• **EXERCISE MATERIAL**

━━━

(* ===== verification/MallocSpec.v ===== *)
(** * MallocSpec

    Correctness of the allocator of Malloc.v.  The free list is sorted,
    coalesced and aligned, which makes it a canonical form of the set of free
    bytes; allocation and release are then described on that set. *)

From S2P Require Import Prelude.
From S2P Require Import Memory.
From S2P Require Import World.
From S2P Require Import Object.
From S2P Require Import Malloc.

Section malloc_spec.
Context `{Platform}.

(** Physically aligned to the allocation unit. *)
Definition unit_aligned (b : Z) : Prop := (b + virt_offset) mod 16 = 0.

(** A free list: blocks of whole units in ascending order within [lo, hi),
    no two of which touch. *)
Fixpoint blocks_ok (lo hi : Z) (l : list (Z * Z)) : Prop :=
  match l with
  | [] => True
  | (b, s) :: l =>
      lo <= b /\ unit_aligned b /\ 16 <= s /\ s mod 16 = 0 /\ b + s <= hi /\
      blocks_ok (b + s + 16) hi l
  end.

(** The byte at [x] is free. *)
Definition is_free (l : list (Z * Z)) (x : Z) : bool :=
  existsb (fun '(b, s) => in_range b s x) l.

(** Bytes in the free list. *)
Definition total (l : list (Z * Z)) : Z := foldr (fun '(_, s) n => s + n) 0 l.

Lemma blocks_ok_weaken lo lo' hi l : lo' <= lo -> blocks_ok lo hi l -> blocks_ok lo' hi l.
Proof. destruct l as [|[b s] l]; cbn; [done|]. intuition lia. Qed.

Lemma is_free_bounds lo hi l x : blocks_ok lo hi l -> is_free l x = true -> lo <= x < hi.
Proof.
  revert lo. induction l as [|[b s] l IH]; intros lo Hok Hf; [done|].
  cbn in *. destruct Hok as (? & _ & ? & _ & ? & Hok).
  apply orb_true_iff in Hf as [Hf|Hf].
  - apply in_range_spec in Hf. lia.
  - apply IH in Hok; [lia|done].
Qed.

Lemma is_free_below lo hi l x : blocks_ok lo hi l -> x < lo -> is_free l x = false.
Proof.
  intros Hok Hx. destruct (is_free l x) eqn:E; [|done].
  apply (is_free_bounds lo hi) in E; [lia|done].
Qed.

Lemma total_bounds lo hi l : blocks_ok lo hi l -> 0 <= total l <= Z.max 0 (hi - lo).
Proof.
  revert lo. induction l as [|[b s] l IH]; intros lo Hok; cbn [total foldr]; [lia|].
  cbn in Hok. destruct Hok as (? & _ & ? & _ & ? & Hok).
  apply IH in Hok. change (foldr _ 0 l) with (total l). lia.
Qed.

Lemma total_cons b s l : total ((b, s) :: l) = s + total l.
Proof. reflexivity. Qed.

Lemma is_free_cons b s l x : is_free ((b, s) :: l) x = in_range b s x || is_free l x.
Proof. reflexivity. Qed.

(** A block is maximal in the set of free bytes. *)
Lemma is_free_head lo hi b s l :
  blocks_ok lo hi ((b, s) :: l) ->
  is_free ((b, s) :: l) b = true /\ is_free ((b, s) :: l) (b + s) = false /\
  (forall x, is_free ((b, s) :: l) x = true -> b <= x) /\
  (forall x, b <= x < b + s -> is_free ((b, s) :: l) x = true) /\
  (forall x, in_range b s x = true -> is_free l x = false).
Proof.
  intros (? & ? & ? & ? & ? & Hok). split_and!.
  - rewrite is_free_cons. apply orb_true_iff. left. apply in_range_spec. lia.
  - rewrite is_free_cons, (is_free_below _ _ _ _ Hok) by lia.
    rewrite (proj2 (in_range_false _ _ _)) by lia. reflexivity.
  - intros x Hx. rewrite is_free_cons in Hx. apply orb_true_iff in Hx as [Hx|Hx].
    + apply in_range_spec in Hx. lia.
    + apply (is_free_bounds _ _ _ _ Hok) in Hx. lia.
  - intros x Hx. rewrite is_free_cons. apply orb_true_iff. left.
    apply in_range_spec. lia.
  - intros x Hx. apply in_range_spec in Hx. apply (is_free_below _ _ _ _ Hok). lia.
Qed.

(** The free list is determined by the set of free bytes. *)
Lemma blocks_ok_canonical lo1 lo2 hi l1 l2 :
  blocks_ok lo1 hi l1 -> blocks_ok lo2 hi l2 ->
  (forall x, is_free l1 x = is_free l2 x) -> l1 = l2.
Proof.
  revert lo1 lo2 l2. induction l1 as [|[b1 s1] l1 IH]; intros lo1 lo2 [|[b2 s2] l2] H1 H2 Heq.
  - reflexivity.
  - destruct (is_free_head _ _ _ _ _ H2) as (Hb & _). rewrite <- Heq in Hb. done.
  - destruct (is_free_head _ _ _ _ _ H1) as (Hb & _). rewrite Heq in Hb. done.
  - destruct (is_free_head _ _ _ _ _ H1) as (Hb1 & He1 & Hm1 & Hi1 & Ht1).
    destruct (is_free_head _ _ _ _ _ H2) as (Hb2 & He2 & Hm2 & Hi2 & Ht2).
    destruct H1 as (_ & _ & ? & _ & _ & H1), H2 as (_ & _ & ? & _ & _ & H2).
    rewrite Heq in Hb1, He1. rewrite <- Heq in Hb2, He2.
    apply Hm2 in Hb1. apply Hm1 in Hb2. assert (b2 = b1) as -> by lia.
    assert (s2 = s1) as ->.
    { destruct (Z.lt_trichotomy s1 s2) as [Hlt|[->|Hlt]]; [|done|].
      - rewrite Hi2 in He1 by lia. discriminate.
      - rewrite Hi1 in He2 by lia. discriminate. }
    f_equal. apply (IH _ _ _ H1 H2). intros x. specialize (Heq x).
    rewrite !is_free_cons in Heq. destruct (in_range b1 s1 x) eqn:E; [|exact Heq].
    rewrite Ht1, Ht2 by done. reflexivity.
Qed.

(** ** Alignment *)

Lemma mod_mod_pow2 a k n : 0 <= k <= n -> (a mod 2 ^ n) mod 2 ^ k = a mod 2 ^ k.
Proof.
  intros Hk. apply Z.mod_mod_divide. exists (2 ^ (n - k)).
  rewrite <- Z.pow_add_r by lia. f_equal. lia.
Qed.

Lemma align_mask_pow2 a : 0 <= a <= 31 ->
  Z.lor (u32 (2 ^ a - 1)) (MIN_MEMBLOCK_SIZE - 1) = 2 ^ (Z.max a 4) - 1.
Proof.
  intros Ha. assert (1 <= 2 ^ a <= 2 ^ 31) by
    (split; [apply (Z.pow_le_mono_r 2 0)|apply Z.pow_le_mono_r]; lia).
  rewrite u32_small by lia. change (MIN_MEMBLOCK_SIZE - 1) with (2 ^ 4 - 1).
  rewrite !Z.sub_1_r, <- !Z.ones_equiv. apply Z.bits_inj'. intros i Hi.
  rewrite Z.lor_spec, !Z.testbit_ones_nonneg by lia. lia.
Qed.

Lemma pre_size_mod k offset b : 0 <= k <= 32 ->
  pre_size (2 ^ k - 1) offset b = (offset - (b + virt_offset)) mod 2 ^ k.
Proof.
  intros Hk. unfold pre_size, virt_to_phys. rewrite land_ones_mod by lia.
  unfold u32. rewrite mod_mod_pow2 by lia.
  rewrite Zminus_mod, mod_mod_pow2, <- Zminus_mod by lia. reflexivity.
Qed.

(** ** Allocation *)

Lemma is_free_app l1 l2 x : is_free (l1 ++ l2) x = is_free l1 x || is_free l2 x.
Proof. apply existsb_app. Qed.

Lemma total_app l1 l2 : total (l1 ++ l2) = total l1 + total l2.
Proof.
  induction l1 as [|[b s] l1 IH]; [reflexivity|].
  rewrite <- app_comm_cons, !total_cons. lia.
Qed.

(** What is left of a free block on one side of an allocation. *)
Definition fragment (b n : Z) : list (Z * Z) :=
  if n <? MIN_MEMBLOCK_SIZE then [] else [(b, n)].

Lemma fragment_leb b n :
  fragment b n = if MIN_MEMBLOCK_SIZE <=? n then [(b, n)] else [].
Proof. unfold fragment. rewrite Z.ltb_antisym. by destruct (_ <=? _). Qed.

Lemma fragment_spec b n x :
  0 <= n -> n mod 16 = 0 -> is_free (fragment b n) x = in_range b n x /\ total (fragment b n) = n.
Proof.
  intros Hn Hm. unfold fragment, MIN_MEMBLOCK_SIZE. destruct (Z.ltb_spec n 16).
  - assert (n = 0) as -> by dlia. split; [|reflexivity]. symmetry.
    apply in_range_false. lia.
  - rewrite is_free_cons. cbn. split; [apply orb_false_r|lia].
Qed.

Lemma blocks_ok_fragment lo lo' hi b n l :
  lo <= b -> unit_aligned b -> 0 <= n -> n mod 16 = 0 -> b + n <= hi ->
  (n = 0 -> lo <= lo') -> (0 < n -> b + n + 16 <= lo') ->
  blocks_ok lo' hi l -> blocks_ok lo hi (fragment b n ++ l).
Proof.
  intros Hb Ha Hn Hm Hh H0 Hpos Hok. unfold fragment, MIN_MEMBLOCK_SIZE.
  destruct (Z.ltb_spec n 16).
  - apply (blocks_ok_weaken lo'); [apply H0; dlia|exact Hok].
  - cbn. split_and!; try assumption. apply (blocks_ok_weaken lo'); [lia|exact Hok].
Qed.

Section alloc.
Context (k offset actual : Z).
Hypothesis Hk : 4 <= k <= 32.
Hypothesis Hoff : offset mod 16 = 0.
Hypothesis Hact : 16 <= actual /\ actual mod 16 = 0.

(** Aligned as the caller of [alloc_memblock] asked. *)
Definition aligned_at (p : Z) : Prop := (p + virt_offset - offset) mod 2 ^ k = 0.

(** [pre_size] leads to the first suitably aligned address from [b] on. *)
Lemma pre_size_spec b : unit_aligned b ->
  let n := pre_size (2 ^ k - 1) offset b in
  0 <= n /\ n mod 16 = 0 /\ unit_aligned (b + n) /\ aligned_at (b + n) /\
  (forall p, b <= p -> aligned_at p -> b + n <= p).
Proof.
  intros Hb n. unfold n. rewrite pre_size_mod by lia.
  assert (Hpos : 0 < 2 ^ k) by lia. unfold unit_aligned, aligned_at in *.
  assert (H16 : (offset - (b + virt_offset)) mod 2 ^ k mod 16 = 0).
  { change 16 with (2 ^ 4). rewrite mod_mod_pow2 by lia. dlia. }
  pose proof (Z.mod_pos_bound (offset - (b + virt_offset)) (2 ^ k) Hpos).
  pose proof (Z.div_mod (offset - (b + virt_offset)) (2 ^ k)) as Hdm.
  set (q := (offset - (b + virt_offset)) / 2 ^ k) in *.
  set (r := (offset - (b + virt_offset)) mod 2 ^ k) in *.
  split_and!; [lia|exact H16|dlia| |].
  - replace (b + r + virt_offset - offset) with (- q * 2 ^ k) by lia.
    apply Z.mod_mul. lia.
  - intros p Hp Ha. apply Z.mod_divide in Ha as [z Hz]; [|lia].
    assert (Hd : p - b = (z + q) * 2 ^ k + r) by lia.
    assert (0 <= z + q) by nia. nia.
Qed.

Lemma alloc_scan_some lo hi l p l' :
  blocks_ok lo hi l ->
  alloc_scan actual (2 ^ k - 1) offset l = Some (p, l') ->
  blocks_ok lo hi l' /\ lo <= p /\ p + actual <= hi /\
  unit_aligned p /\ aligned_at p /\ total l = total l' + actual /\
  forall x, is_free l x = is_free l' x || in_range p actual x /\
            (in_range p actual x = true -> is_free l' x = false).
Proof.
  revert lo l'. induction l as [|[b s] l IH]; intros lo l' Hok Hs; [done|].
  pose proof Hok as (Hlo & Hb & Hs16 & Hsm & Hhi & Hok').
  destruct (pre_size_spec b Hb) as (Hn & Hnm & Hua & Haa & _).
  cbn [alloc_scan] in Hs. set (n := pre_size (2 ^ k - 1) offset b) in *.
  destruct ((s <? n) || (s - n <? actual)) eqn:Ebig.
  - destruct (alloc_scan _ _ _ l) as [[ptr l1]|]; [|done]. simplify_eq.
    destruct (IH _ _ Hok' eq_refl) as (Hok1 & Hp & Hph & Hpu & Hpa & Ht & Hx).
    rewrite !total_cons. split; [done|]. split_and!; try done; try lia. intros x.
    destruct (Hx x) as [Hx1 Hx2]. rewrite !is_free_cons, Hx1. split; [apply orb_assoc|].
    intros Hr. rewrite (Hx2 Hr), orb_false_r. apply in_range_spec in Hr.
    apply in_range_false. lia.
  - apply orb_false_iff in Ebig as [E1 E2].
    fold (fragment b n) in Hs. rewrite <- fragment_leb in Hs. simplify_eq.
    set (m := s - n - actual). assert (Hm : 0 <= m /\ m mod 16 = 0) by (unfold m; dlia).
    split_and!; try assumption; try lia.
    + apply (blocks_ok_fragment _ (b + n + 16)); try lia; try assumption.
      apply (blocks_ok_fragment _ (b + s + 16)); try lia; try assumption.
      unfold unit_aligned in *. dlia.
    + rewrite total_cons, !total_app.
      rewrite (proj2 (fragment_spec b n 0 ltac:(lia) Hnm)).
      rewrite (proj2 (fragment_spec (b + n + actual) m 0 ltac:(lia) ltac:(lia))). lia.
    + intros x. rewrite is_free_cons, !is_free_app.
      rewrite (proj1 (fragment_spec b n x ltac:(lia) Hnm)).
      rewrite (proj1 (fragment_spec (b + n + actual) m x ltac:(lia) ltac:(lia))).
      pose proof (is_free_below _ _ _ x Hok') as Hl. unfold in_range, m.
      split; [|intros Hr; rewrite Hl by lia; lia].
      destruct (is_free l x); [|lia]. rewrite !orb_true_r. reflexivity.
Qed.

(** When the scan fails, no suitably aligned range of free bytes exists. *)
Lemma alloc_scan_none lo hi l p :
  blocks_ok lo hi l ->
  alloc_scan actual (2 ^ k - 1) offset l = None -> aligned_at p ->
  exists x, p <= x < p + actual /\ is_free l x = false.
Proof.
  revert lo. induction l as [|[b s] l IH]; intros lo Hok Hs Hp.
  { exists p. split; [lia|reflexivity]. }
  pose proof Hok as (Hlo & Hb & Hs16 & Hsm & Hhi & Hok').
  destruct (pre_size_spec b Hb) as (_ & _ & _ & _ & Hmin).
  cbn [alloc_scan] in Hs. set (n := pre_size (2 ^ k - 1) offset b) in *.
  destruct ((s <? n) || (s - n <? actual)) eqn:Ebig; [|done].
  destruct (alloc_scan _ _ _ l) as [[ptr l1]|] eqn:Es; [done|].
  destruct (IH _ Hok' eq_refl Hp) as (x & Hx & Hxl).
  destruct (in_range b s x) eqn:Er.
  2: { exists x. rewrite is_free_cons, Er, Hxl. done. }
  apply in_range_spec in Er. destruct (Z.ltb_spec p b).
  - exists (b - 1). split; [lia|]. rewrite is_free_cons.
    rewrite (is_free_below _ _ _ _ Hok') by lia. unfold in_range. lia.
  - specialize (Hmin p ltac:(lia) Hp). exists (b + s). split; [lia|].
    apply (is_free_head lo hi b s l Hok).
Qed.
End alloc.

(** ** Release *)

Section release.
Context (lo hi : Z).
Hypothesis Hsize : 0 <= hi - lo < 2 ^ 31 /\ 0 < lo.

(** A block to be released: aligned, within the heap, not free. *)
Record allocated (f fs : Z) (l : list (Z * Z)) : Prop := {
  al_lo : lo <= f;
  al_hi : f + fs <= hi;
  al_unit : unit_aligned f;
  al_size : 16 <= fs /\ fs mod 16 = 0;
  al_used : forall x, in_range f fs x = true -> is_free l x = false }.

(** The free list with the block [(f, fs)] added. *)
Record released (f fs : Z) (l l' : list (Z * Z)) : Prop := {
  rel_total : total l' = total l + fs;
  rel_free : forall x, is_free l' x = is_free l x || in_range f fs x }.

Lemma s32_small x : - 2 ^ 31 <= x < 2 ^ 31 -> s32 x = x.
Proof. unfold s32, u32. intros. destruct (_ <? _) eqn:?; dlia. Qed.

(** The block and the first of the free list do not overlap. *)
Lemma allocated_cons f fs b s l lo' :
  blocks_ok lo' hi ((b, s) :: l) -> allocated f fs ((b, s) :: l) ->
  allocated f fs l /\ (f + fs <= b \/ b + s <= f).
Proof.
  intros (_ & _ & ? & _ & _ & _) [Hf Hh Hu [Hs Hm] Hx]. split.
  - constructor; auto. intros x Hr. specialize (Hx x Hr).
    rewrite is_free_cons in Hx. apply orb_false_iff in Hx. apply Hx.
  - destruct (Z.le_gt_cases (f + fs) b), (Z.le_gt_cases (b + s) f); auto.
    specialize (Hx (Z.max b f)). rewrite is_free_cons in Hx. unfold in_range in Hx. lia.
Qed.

━━━

• **WHAT THE EXERCISE ASKS**
An exact copy of the lines above between the line holding "destruct (IH _ Hok'" and the line holding "- destruct (Z.le_gt_cases", inclusive, is the whole answer.

• **REPLY**
  destruct (IH _ Hok' eq_refl Hp) as (x & Hx & Hxl).
  destruct (in_range b s x) eqn:Er.
  2: { exists x. rewrite is_free_cons, Er, Hxl. done. }
  apply in_range_spec in Er. destruct (Z.ltb_spec p b).
  - exists (b - 1). split; [lia|]. rewrite is_free_cons.
    rewrite (is_free_below _ _ _ _ Hok') by lia. unfold in_range. lia.
  - specialize (Hmin p ltac:(lia) Hp). exists (b + s). split; [lia|].
    apply (is_free_head lo hi b s l Hok).
Qed.
End alloc.

(** ** Release *)

Section release.
Context (lo hi : Z).
Hypothesis Hsize : 0 <= hi - lo < 2 ^ 31 /\ 0 < lo.

(** A block to be released: aligned, within the heap, not free. *)
Record allocated (f fs : Z) (l : list (Z * Z)) : Prop := {
  al_lo : lo <= f;
  al_hi : f + fs <= hi;
  al_unit : unit_aligned f;
  al_size : 16 <= fs /\ fs mod 16 = 0;
  al_used : forall x, in_range f fs x = true -> is_free l x = false }.

(** The free list with the block [(f, fs)] added. *)
Record released (f fs : Z) (l l' : list (Z * Z)) : Prop := {
  rel_total : total l' = total l + fs;
  rel_free : forall x, is_free l' x = is_free l x || in_range f fs x }.

Lemma s32_small x : - 2 ^ 31 <= x < 2 ^ 31 -> s32 x = x.
Proof. unfold s32, u32. intros. destruct (_ <? _) eqn:?; dlia. Qed.

(** The block and the first of the free list do not overlap. *)
Lemma allocated_cons f fs b s l lo' :
  blocks_ok lo' hi ((b, s) :: l) -> allocated f fs ((b, s) :: l) ->
  allocated f fs l /\ (f + fs <= b \/ b + s <= f).
Proof.
  intros (_ & _ & ? & _ & _ & _) [Hf Hh Hu [Hs Hm] Hx]. split.
  - constructor; auto. intros x Hr. specialize (Hx x Hr).
    rewrite is_free_cons in Hx. apply orb_false_iff in Hx. apply Hx.
  - destruct (Z.le_gt_cases (f + fs) b), (Z.le_gt_cases (b + s) f); auto.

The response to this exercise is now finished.